(Supplied information begins)
(* ===== verification/Notifications.v ===== *)
(** * Notifications: what the Room server sends reaches the right client

    The messages the contents of a room send to its members, and the notices of
    kick-outs, go from the Room server through the lossy channel and the job
    queue of a session to a client.  None is made up on the way, none is
    doubled, a session's client is sent them in the order in which the Room
    server sent them; and one that arrives for a logged-in user is sent to the
    connection of that user. *)

From S2P Require Import Prelude Wire Queued Contents Rooms Scheduler Pending Sessions Order Logins.
From S2P Require Import Replies Handles Addresses Voices Progress Liveness Schedule Fair System Answers.
From coqutil Require Import Datatypes.RecordSetters.
Import TriangleBracketNotations.
Import room_channel.
#[local] Arguments constant {_} _ _ /.

(** The message to the client that a message of the Room server is for. *)
Definition notification_of (e : Rooms.effect) : option client_message :=
  match e with
  | Rooms.FwdClient _ sender to msg =>
      Some (FwdClient to (default "" sender) (sender_type sender) msg)
  | Rooms.NtfLeaveRoom _ _ _ => Some (NtfLeaveRoom kKickedOut)
  | _ => None
  end.

Section notifications.
Context {C : Type} `{room_message_interface C} (route : RoutingId).
Notation exec := (System.exec (C := C) route) (only parsing).

(** What the Room server sent this User server for its clients. *)
Definition notifications (rl : list Rooms.effect) : list client_message :=
  omap notification_of (filter (fun e => addressed route e = true) rl).

Lemma notifications_app rl rl' : notifications (rl ++ rl') = notifications rl ++ notifications rl'.
Proof. unfold notifications. by rewrite filter_app, omap_app. Qed.

(** The jobs that carry messages of the Room server, and the messages still in
    the channel. *)
Definition carried (s : system (C := C)) : list client_message :=
  omap announced (kinds (user_side s)) ++ omap notification_of (to_user s).

(** A delivered message is the event of its job. *)
Lemma received_notification m now e :
  received m now = Some e ->
  match notification e with
  | Some k => announced k = notification_of m
  | None => notification_of m = None
  end.
Proof.
  destruct m as [tk d type id room ok| | | | | |]; cbn; try done; intros He; simplify_eq; try done.
  destruct (response_of type room ok); by simplify_eq/=.
Qed.

(** A step of the User server on event [e], the message [m] of the channel if it
    was delivered. *)
Lemma carried_user_step e (s : system (C := C)) :
  omap announced (kinds (user_side (user_step e s).2)) `sublist_of`
    omap announced (kinds (user_side s)) ++ option_list (notification e ≫= announced).
Proof.
  assert (E : user_side (user_step e s).2 = (Sessions.exec e (user_side s)).2).
  { unfold user_step. destruct (Sessions.exec e (user_side s)). by destruct s. }
  rewrite E. destruct (notification e) as [k|] eqn:Hk.
  - destruct (notification_exec e k (user_side s) Hk) as [_ [-> | ->]]; [by apply sublist_inserts_r|].
    rewrite omap_app. cbn. by destruct (announced k).
  - rewrite (vc_announced _ _ _ (voiced_exec e (user_side s) Hk)). cbn. by rewrite app_nil_r.
Qed.

Lemma carried_exec e (s : system (C := C)) rl :
  let r := exec e s in
  carried s `sublist_of` notifications rl -> carried r.2 `sublist_of` notifications (rl ++ r.1.2).
Proof.
  cbn zeta. intros Hs.
  assert (Hchan : forall (s' : system (C := C)), user_side s' = user_side s ->
    to_user s' `sublist_of` to_user s -> carried s' `sublist_of` notifications (rl ++ [])).
  { intros s' E1 E2. rewrite app_nil_r. etrans; [|exact Hs]. unfold carried. rewrite E1.
    apply sublist_app; [done|]. by apply sublist_omap. }
  assert (Hroom : forall re (s' : system (C := C)), user_side s' = user_side s -> to_user s' = to_user s ->
    carried (room_step route re s').2 `sublist_of` notifications (rl ++ (room_step route re s').1.2)).
  { intros re s' E1 E2. unfold room_step. destruct (Rooms.exec re (room_side s')) as [es rs]. cbn [fst snd].
    rewrite notifications_app. unfold carried. destruct s' as [u rm tr tu]. cbn in *. subst u tu.
    rewrite omap_app, (assoc_L (++)). by apply sublist_app. }
  destruct e as [e|e|now|now| |]; cbn [System.exec].
  - destruct (user_local e) eqn:El; [|by apply Hchan].
    pose proof (carried_user_step e s) as Hu.
    assert (En : notification e = None) by (by destruct e). rewrite En in Hu. cbn in Hu. rewrite app_nil_r in Hu.
    assert (Et : to_user (user_step e s).2 = to_user s /\ (user_step e s).1.2 = []).
    { unfold user_step. destruct (Sessions.exec e (user_side s)). by destruct s. }
    destruct Et as [Et ->]. rewrite app_nil_r. etrans; [|exact Hs]. unfold carried. rewrite Et.
    by apply sublist_app.
  - destruct (room_local route e); [by apply Hroom|by apply Hchan].
  - destruct (router_ (room_side s)); [by apply Hchan|]. destruct (to_room s); [by apply Hchan|].
    apply Hroom; by destruct s.
  - destruct (to_user s) as [|m ms] eqn:Em; [apply Hchan; cbn [snd]; by rewrite ?Em|].
    destruct (received m now) as [e|] eqn:Er; [|apply Hchan; destruct s; cbn in *; [done|by apply sublist_cons]].
    set (s1 := s <| to_user := ms |>). pose proof (carried_user_step e s1) as Hu.
    pose proof (received_notification m now e Er) as Hn.
    assert (Et : to_user (user_step e s1).2 = ms /\ (user_step e s1).1.2 = [] /\ user_side s1 = user_side s).
    { unfold user_step. destruct (Sessions.exec e (user_side s1)). by subst s1; destruct s. }
    destruct Et as (Et&->&E1). rewrite E1 in Hu. rewrite app_nil_r. etrans; [|exact Hs]. unfold carried. rewrite Et, Em.
    etrans; [apply sublist_app; [exact Hu|done]|]. rewrite <- (assoc_L (++)). apply sublist_app; [done|].
    cbn [omap list_omap]. destruct (notification e) as [k|]; cbn [mbind option_bind].
    + rewrite <- Hn. by destruct (announced k).
    + by rewrite Hn.
  - apply Hchan; by destruct s.
  - apply Hchan; [by destruct s|]. destruct s as [u rm tr tu]. cbn. destruct tu; [done|by apply sublist_cons].
Qed.

Lemma carried_run evs (s : system (C := C)) rl :
  let r := run exec evs s in
  carried s `sublist_of` notifications rl ->
  carried r.2 `sublist_of` notifications (rl ++ room_log r.1).
Proof.
  cbn zeta. revert s rl. induction evs as [|e evs IH]; intros s rl Hs; [cbn; by rewrite app_nil_r|].
  rewrite run_cons. unfold room_log in *. cbn [fst snd]. rewrite fmap_cons, mjoin_cons, (assoc_L (++)).
  by apply IH, carried_exec.
Qed.

(** The jobs of the User server carry messages of the Room server. *)
Lemma announced_sublist evs :
  let r := run exec evs system_start in
  omap announced (kinds (user_side r.2)) `sublist_of` notifications (room_log r.1).
Proof.
  cbn zeta. etrans; [|by apply (carried_run evs system_start [])]. by apply sublist_inserts_r.
Qed.

(** A delivered notification for a registered user becomes a job. *)
Lemma delivered_job evs now i m ms u n :
  let r := run exec evs system_start in
  to_user r.2 = m :: ms -> received m now = Some (RoomNotification u n) ->
  session_manager.find_session u (user_side r.2) = Some i ->
  let u1 := user_side (run exec (evs ++ [DeliverToUser now]) system_start).2 in
  exists j x, jobs_ u1 !! j = Some x /\ session_ x = i /\ kind x = notification_job u n.
Proof.
  cbn zeta. intros Em Er Hf. rewrite run_app. cbn [snd run fst]. set (s := (run exec evs system_start).2) in *.
  cbn [run]. destruct (exec (DeliverToUser now) s) as [t s1] eqn:E. cbn [snd].
  assert (Eu : user_side s1 = enqueue_job i (notification_job u n) (user_side s)).
  { cbn [System.exec] in E. rewrite Em, Er in E. unfold user_step in E. cbn in E.
    destruct s as [us rs tr tu]. cbn in *. unfold pass_to_session in E. rewrite Hf in E. by simplify_eq/=. }
  rewrite Eu. exists (length (jobs_ (user_side s))), (Job (notification_job u n) i None 0 false).
  split; [|done]. unfold enqueue_job. rewrite jobs_post. destruct (user_side s). cbn.
  by rewrite lookup_app_r, Nat.sub_diag.
Qed.
End notifications.

(** The job of a message says it, in every schedule fair to its session. *)
Lemma job_heard {C} `{room_message_interface C} route evs evs' i j x cm :
  let r1 := run (System.exec (C := C) route) evs system_start in
  let r2 := run (System.exec (C := C) route) (evs ++ evs') system_start in
  Z.of_nat (length (request_ids (user_log r2.1))) <= 2 ^ 64 ->
  capacity (jobs_ (user_side r2.2)) ->
  rounds i (length (outstanding i (user_side r1.2))) (user_side r1.2) (user_events route evs' r1.2) ->
  jobs_ (user_side r1.2) !! j = Some x -> session_ x = i -> announced (kind x) = Some cm ->
  exists y, heap_ (user_side r2.2) !! i = Some y /\
    (ToClient (Some j) (conn_ y) cm ∈ user_log r2.1 \/ stopped_ (scheduler_ y) = true).
Proof.
  cbn zeta. intros Hl Hc R Hx Hi Ha.
  assert (Ht : talks (kind x) = true) by (by destruct (kind x)).
  destruct (fair_answered route evs evs' i Hl Hc R j x Hx Hi Ht) as (x'&y&Hx'&Hy&_&He).
  exists y. split; [done|]. destruct He as [(m'&Hm&Hs)|?]; [left|by right].
  destruct (job_later route evs evs' j x Hx) as (x0&Hx0&Ek0&_).
  rewrite run_app in Hx'. cbn [snd] in Hx'. assert (x0 = x') as -> by congruence.
  rewrite (says_announcement (kind x') m' cm) in Hm; [done|done|]. by rewrite Ek0.
Qed.

Module NotificationsProperties.
Import contents.



(** A client creates a room and says something in it; the contents send it to
    the members of the room. *)
Definition chat_events : list System.event :=
  SystemProperties.end_to_end_events ++
  [UserStep (Received 0 (RJob (FwdRoom "hi"))); UserStep (RunStrand 0 4); DeliverToRoom 5;
   RoomStep (RouterStep 4 6); RoomStep (RouterStep 4 6); RoomStep (RunTask 0 6)].

Definition heard_events : list System.event :=
  UserStep <$> [RunStrand 0 7; Tick 8; RunStrand 0 9].

End NotificationsProperties.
(Supplied information ends)
Exercise description:
State how many lines of the entries above include the word "Definition", offering no text other than the number.

Solved exercise:
5